YOUR INSTRUCTIONS: The expected output is the complete listing, copied word for word.

════════

Lemma UpdateComponent_cases_witness :
  UpdateComponent "zz" setting_on settings_a = Returned (Some not_found) settings_a
  /\
  UpdateComponent "a" setting_on settings_a
  = Returned
      (fst (db_Exec (db settings_a)
              (update_statement (self settings_a) Slug_field "a" setting_on)))
      {| self := set_components (<["a" := setting_on]> (components (self settings_a)))
                   (self settings_a);
         db := snd (db_Exec (db settings_a)
                      (update_statement (self settings_a) Slug_field "a" setting_on));
         files := files settings_a; disk_writable := disk_writable settings_a;
         stdin := stdin settings_a;
         trace := trace settings_a
                  ++ [Executed (update_statement (self settings_a) Slug_field
                                  "a" setting_on)] |}
  /\
  UpdateComponent "a" setting_on settings_offline
  = Returned (Some "connection refused")
      {| self := set_components
                   (<["a" := setting_on]> (components (self settings_offline)))
                   (self settings_offline);
         db := db settings_offline; files := files settings_offline;
         disk_writable := disk_writable settings_offline;
         stdin := stdin settings_offline; trace := trace settings_offline |}
  /\
  UpdateComponent "a" ∅ settings_a
  = Returned (Some "update failed: no FieldTypes to update")
      {| self := set_components (<["a" := ∅]> (components (self settings_a)))
                   (self settings_a);
         db := db settings_a; files := files settings_a;
         disk_writable := disk_writable settings_a;
         stdin := stdin settings_a; trace := trace settings_a |}.
Proof.
  split; [ | split; [ | split ] ].
  - apply (proj1 (UpdateComponent_cases settings_a "zz" setting_on)). reflexivity.
  - apply (proj1 (proj2 (UpdateComponent_cases settings_a "a" setting_on)) Slug_field).
    + vm_compute. eexists. reflexivity.
    + reflexivity.
    + reflexivity.
    + vm_compute. discriminate.
  - apply (proj1 (proj2 (proj2 (UpdateComponent_cases settings_offline "a" setting_on)))
             Slug_field).
    + vm_compute. eexists. reflexivity.
    + reflexivity.
    + reflexivity.
  - apply (proj2 (proj2 (proj2 (UpdateComponent_cases settings_a "a" ∅))) Slug_field).
    + vm_compute. eexists. reflexivity.
    + reflexivity.
    + reflexivity.
    + reflexivity.
Defined.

════════

SOLUTION TO THE EXERCISE:
Lemma UpdateComponent_cases_witness :
  UpdateComponent "zz" setting_on settings_a = Returned (Some not_found) settings_a
  /\
  UpdateComponent "a" setting_on settings_a
  = Returned
      (fst (db_Exec (db settings_a)
              (update_statement (self settings_a) Slug_field "a" setting_on)))
      {| self := set_components (<["a" := setting_on]> (components (self settings_a)))
                   (self settings_a);
         db := snd (db_Exec (db settings_a)
                      (update_statement (self settings_a) Slug_field "a" setting_on));
         files := files settings_a; disk_writable := disk_writable settings_a;
         stdin := stdin settings_a;
         trace := trace settings_a
                  ++ [Executed (update_statement (self settings_a) Slug_field
                                  "a" setting_on)] |}
  /\
  UpdateComponent "a" setting_on settings_offline
  = Returned (Some "connection refused")
      {| self := set_components
                   (<["a" := setting_on]> (components (self settings_offline)))
                   (self settings_offline);
         db := db settings_offline; files := files settings_offline;
         disk_writable := disk_writable settings_offline;
         stdin := stdin settings_offline; trace := trace settings_offline |}
  /\
  UpdateComponent "a" ∅ settings_a
  = Returned (Some "update failed: no FieldTypes to update")
      {| self := set_components (<["a" := ∅]> (components (self settings_a)))
                   (self settings_a);
         db := db settings_a; files := files settings_a;
         disk_writable := disk_writable settings_a;
         stdin := stdin settings_a; trace := trace settings_a |}.
Proof.
  split; [ | split; [ | split ] ].
  - apply (proj1 (UpdateComponent_cases settings_a "zz" setting_on)). reflexivity.
  - apply (proj1 (proj2 (UpdateComponent_cases settings_a "a" setting_on)) Slug_field).
    + vm_compute. eexists. reflexivity.
    + reflexivity.
    + reflexivity.
    + vm_compute. discriminate.
  - apply (proj1 (proj2 (proj2 (UpdateComponent_cases settings_offline "a" setting_on)))
             Slug_field).
    + vm_compute. eexists. reflexivity.
    + reflexivity.
    + reflexivity.
  - apply (proj2 (proj2 (proj2 (UpdateComponent_cases settings_a "a" ∅))) Slug_field).
    + vm_compute. eexists. reflexivity.
    + reflexivity.
    + reflexivity.
    + reflexivity.
Defined.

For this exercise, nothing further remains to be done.